(** * Pull-request diff intelligence pipeline: a shallow embedding

    The development follows the JavaScript sources of the service:

    - [GitHubService]   services/githubService.js   (the unified-diff parser)
    - [DeepSeekService] services/deepSeekService.js (the review orchestrator)
    - [GithubAuth]      middleware/githubAuth.js    (the signature verifier)
    - [Webhook]         routes/webhook.js, server.js (the request pipeline)
    - [PullRequestHandler], [ReviewResults], [ReviewComments]
                        handlers/pullRequestHandler.js (the event handler,
                        the merge of the reviews, the posting)
    - [AiResponse]      services/deepSeekService.js (the answer parser)

    Modelling conventions.
    - A JavaScript string is a [string]: a sequence of code units, here
      restricted to the range 0..255.  The messages of the sources are
      kept as they are written there; nothing below looks inside them.
    - A JavaScript number holding a line number or a count is the
      non-negative integer it stands for, a [Z].  Such a number is a double:
      what [parseInt] reads and what [++] and [+] compute is rounded to the
      nearest double ([JS.toNumber]), which is the integer itself up to
      2^53.  Integers past the largest double (about 1.8e308), which a
      number holds as [Infinity], are outside the model.
    - [null] and [undefined] are [None]. *)

From Stdlib Require Import ZArith String Ascii List Lia Bool.
From Stdlib Require DecimalString.
From stdpp Require Import base list option sorting.
Import ListNotations.

Local Open Scope string_scope.
Local Open Scope Z_scope.

(* ===================================================================== *)
(** ** JavaScript string primitives used by the sources *)
(* ===================================================================== *)

Module JS.

(** [s.startsWith(p)] *)
Fixpoint startsWith (p s : string) : bool :=
  match p with
  | EmptyString => true
  | String a p' =>
      match s with
      | EmptyString => false
      | String b s' => if Ascii.eqb a b then startsWith p' s' else false
      end
  end.

(** [s.substring(n)]: the suffix from index [n]; empty when [n] is past
    the end. *)
Fixpoint substring_from (n : nat) (s : string) : string :=
  match n with
  | O => s
  | S n' =>
      match s with
      | EmptyString => EmptyString
      | String _ s' => substring_from n' s'
      end
  end.

Definition newline : ascii := Ascii.ascii_of_nat 10.

(** [s.split('\n')]: always at least one piece. *)
Fixpoint split_lines_aux (cur : string) (s : string) : list string :=
  match s with
  | EmptyString => [cur]
  | String c s' =>
      if Ascii.eqb c newline
      then cur :: split_lines_aux EmptyString s'
      else split_lines_aux (cur ++ String c EmptyString) s'
  end.

Definition split_lines (s : string) : list string :=
  split_lines_aux EmptyString s.

(** [lines.join('\n')], used to write down diff texts *)
Definition unlines (lines : list string) : string :=
  String.concat (String newline EmptyString) lines.

(** [\d] *)
Definition isDigit (c : ascii) : bool :=
  let n := Z.of_nat (Ascii.nat_of_ascii c) in (48 <=? n) && (n <=? 57).

(** [\s] on code units below 256: TAB, LF, VT, FF, CR, SPACE, NBSP. *)
Definition isSpace (c : ascii) : bool :=
  let n := Z.of_nat (Ascii.nat_of_ascii c) in
  ((9 <=? n) && (n <=? 13)) || (n =? 32) || (n =? 160).

(** the double nearest to the integer [n], a tie going to the even
    significand: [n] itself up to 2^53, and beyond that the nearest
    multiple of the power of two that leaves 53 significant bits *)
Definition toNumber (n : Z) : Z :=
  if n <=? 2 ^ 53 then n
  else
    let e := Z.log2 n - 52 in
    let q := Z.shiftr n e in
    let r := n - Z.shiftl q e in
    let half := Z.shiftl 1 (e - 1) in
    let q' :=
      if r <? half then q
      else if half <? r then q + 1
      else if Z.even q then q else q + 1 in
    Z.shiftl q' e.

(** [a + b], and [a++] as [plus a 1], on two such numbers *)
Definition plus (a b : Z) : Z := toNumber (a + b).

Arguments toNumber : simpl never.
Arguments plus : simpl never.

(** [parseInt(s)] on a string that starts with decimal digits: the value
    of its leading digits, as a number.  The sources only call it on a
    [\d+] capture or on the literal ['1'], never on a string it reads as
    [NaN]. *)
Fixpoint parseInt_acc (acc : Z) (s : string) : Z :=
  match s with
  | EmptyString => acc
  | String c s' =>
      if isDigit c
      then parseInt_acc (10 * acc + (Z.of_nat (Ascii.nat_of_ascii c) - 48)) s'
      else acc
  end.

Definition parseInt (s : string) : Z := toNumber (parseInt_acc 0 s).

(** *** A backtracking matcher for the regular expressions of the sources

    Greedy quantifiers try the longer match first and fall back on
    failure of the continuation, as the ECMAScript matcher does. *)
Inductive regex : Type :=
| Lit (c : ascii)                    (* a literal character *)
| Plus1 (cls : ascii -> bool)        (* [cls+], greedy *)
| Group (i : nat) (r : regex)        (* capturing group number [i] *)
| Optional (r : regex)               (* [(?:r)?], greedy *)
| Cat (r1 r2 : regex)
| Empty.

Abbreviation captures := (list (option string)).

Fixpoint plus_k {R : Type} (cls : ascii -> bool) (s : string)
         (k : string -> option R) : option R :=
  match s with
  | EmptyString => None
  | String c s' =>
      if cls c then
        match plus_k cls s' k with
        | Some r => Some r
        | None => k s'
        end
      else None
  end.

(** the part of [s] consumed when [rest] is what remains *)
Definition consumed (s rest : string) : string :=
  String.substring 0 (String.length s - String.length rest) s.

Fixpoint exec {R : Type} (r : regex) (s : string) (caps : captures)
         (k : string -> captures -> option R) : option R :=
  match r with
  | Lit c =>
      match s with
      | String c' s' => if Ascii.eqb c c' then k s' caps else None
      | EmptyString => None
      end
  | Plus1 cls => plus_k cls s (fun s' => k s' caps)
  | Group i r' =>
      exec r' s caps (fun s' caps' => k s' (<[i := Some (consumed s s')]> caps'))
  | Optional r' =>
      match exec r' s caps k with
      | Some x => Some x
      | None => k s caps
      end
  | Cat r1 r2 => exec r1 s caps (fun s' caps' => exec r2 s' caps' k)
  | Empty => k s caps
  end.

(** [s.match(/^r/)] for a pattern anchored at the start, without the
    global flag: the capture array ([None] when there is no match). *)
Definition match_anchored (ngroups : nat) (r : regex) (s : string)
  : option captures :=
  exec r s (replicate (S ngroups) None)
       (fun rest caps => Some (<[O := Some (consumed s rest)]> caps)).

(** [m[i]] on a capture array *)
Definition group (m : captures) (i : nat) : option string :=
  mjoin (m !! i).

End JS.

(* ===================================================================== *)
(** ** The review comments attached to a chunk *)
(* ===================================================================== *)

Inductive Severity := low | medium | high.

Module Comment.
Record t := mk {
  type : string;
  content : string;
  severity : Severity;
  line : Z;
  path : option string
}.
End Comment.

(* ===================================================================== *)
(** ** services/githubService.js: the unified-diff parser *)
(* ===================================================================== *)

Module GitHubService.

Inductive FileStatus := modified | added | deleted.

Inductive ChangeType := add | del | normal.

Definition ChangeType_eqb (a b : ChangeType) : bool :=
  match a, b with
  | add, add | del, del | normal, normal => true
  | _, _ => false
  end.

(** [currentFile] *)
Module File.
Record t := mk {
  oldFilePath : option string;
  newFilePath : option string;
  fileStatus : FileStatus
}.
End File.

(** the [change] objects pushed on [currentHunk.changes] *)
Module Change.
Record t := mk {
  type : ChangeType;
  content : string;
  oldLineNumber : option Z;
  newLineNumber : option Z
}.
End Change.

(** [currentHunk] *)
Module Hunk.
Record t := mk {
  oldStartLine : Z;
  oldLines : Z;
  newStartLine : Z;
  newLines : Z;
  changes : list Change.t
}.
End Hunk.

(** the flattened per-change view built by [createChunk] *)
Module FlatChange.
Record t := mk {
  type : ChangeType;
  lineNumber : Z;
  content : string;
  oldLineNumber : option Z;
  newLineNumber : option Z
}.
End FlatChange.

(** the result of [extractHunkContext] *)
Module Context.
Record t := mk {
  addedLines : list string;
  deletedLines : list string;
  contextLines : list string;
  totalChanges : Z;
  isSignificant : bool
}.
End Context.

Inductive ReviewStatus := pending | reviewed | failed.

Module Chunk.
Record t := mk {
  oldFilePath : option string;
  newFilePath : option string;
  fileStatus : FileStatus;
  oldStartLine : Z;
  oldLines : Z;
  newStartLine : Z;
  newLines : Z;
  changes : list FlatChange.t;
  context : Context.t;
  aiComments : list Comment.t;
  reviewStatus : ReviewStatus
}.
End Chunk.

(** [a || d] where [a] is a number or [null] and [d] a number: [null]
    and [0] are falsy. *)
Definition or_else (a : option Z) (d : Z) : Z :=
  match a with
  | Some n => if n =? 0 then d else n
  | None => d
  end.

(** [extractHunkContext(changes)] *)
Definition extractHunkContext (changes : list Change.t) : Context.t :=
  let addedLines :=
    map Change.content
        (List.filter (fun c => ChangeType_eqb (Change.type c) add) changes) in
  let deletedLines :=
    map Change.content
        (List.filter (fun c => ChangeType_eqb (Change.type c) del) changes) in
  let contextLines :=
    map Change.content
        (List.filter (fun c => ChangeType_eqb (Change.type c) normal) changes) in
  {| Context.addedLines := addedLines;
     Context.deletedLines := deletedLines;
     Context.contextLines := contextLines;
     Context.totalChanges :=
       Z.of_nat (length addedLines) + Z.of_nat (length deletedLines);
     Context.isSignificant :=
       Z.of_nat (length addedLines) + Z.of_nat (length deletedLines) >? 5 |}.

(** the callback of [hunk.changes.map((change, index) => ...)] *)
Definition flatten (newStartLine : Z) (index : nat) (change : Change.t)
  : FlatChange.t :=
  {| FlatChange.type := Change.type change;
     FlatChange.lineNumber :=
       or_else (Change.newLineNumber change)
               (or_else (Change.oldLineNumber change)
                        (JS.plus newStartLine (Z.of_nat index)));
     FlatChange.content := Change.content change;
     FlatChange.oldLineNumber := Change.oldLineNumber change;
     FlatChange.newLineNumber := Change.newLineNumber change |}.

(** [createChunk(file, hunk)] *)
Definition createChunk (file : File.t) (hunk : Hunk.t) : Chunk.t :=
  {| Chunk.oldFilePath := File.oldFilePath file;
     Chunk.newFilePath := File.newFilePath file;
     Chunk.fileStatus := File.fileStatus file;
     Chunk.oldStartLine := Hunk.oldStartLine hunk;
     Chunk.oldLines := Hunk.oldLines hunk;
     Chunk.newStartLine := Hunk.newStartLine hunk;
     Chunk.newLines := Hunk.newLines hunk;
     Chunk.changes := imap (flatten (Hunk.newStartLine hunk)) (Hunk.changes hunk);
     Chunk.context := extractHunkContext (Hunk.changes hunk);
     Chunk.aiComments := [];
     Chunk.reviewStatus := pending |}.

(** [/^@@\s+-(\d+)(?:,(\d+))?\s+\+(\d+)(?:,(\d+))?\s+@@/] *)
Definition hunkHeader : JS.regex :=
  let seq := fold_right JS.Cat JS.Empty in
  let digits i := JS.Group i (JS.Plus1 JS.isDigit) in
  let count i := JS.Optional (JS.Cat (JS.Lit ",") (digits i)) in
  seq [ JS.Lit "@"; JS.Lit "@"; JS.Plus1 JS.isSpace;
        JS.Lit "-"; digits 1%nat; count 2%nat; JS.Plus1 JS.isSpace;
        JS.Lit "+"; digits 3%nat; count 4%nat; JS.Plus1 JS.isSpace;
        JS.Lit "@"; JS.Lit "@" ].

(** [line.match(...)] *)
Definition hunkMatch (line : string) : option JS.captures :=
  JS.match_anchored 4 hunkHeader line.

(** the local variables of [parseDiffToChunks] that live across
    iterations of its loop *)
Record state := mkState {
  chunks : list Chunk.t;
  currentFile : option File.t;
  currentHunk : option Hunk.t;
  oldLineNumber : Z;
  newLineNumber : Z
}.

Definition init : state :=
  {| chunks := []; currentFile := None; currentHunk := None;
     oldLineNumber := 0; newLineNumber := 0 |}.

(** [if (currentHunk && currentFile) chunks.push(createChunk(...))] *)
Definition flush (st : state) : list Chunk.t :=
  match currentHunk st, currentFile st with
  | Some hunk, Some file => chunks st ++ [createChunk file hunk]
  | _, _ => chunks st
  end.

(** the assignment to [currentFile] made by a [--- ] line *)
Definition setOldPath (file : File.t) (path : string) : File.t :=
  if String.eqb path "/dev/null" then
    {| File.oldFilePath := None;
       File.newFilePath := File.newFilePath file;
       File.fileStatus := added |}
  else if JS.startsWith "a/" path then
    {| File.oldFilePath := Some (JS.substring_from 2 path);
       File.newFilePath := File.newFilePath file;
       File.fileStatus := File.fileStatus file |}
  else
    {| File.oldFilePath := Some path;
       File.newFilePath := File.newFilePath file;
       File.fileStatus := File.fileStatus file |}.

(** the assignment to [currentFile] made by a [+++ ] line *)
Definition setNewPath (file : File.t) (path : string) : File.t :=
  if String.eqb path "/dev/null" then
    {| File.oldFilePath := File.oldFilePath file;
       File.newFilePath := None;
       File.fileStatus := deleted |}
  else if JS.startsWith "b/" path then
    {| File.oldFilePath := File.oldFilePath file;
       File.newFilePath := Some (JS.substring_from 2 path);
       File.fileStatus := File.fileStatus file |}
  else
    {| File.oldFilePath := File.oldFilePath file;
       File.newFilePath := Some path;
       File.fileStatus := File.fileStatus file |}.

--------------------------------

### Task description
Identify each line of the material where the word "addedLines" shows up, and copy it.

### Output for this exercise
  addedLines : list string;
  let addedLines :=
  {| Context.addedLines := addedLines;
       Z.of_nat (length addedLines) + Z.of_nat (length deletedLines);
       Z.of_nat (length addedLines) + Z.of_nat (length deletedLines) >? 5 |}.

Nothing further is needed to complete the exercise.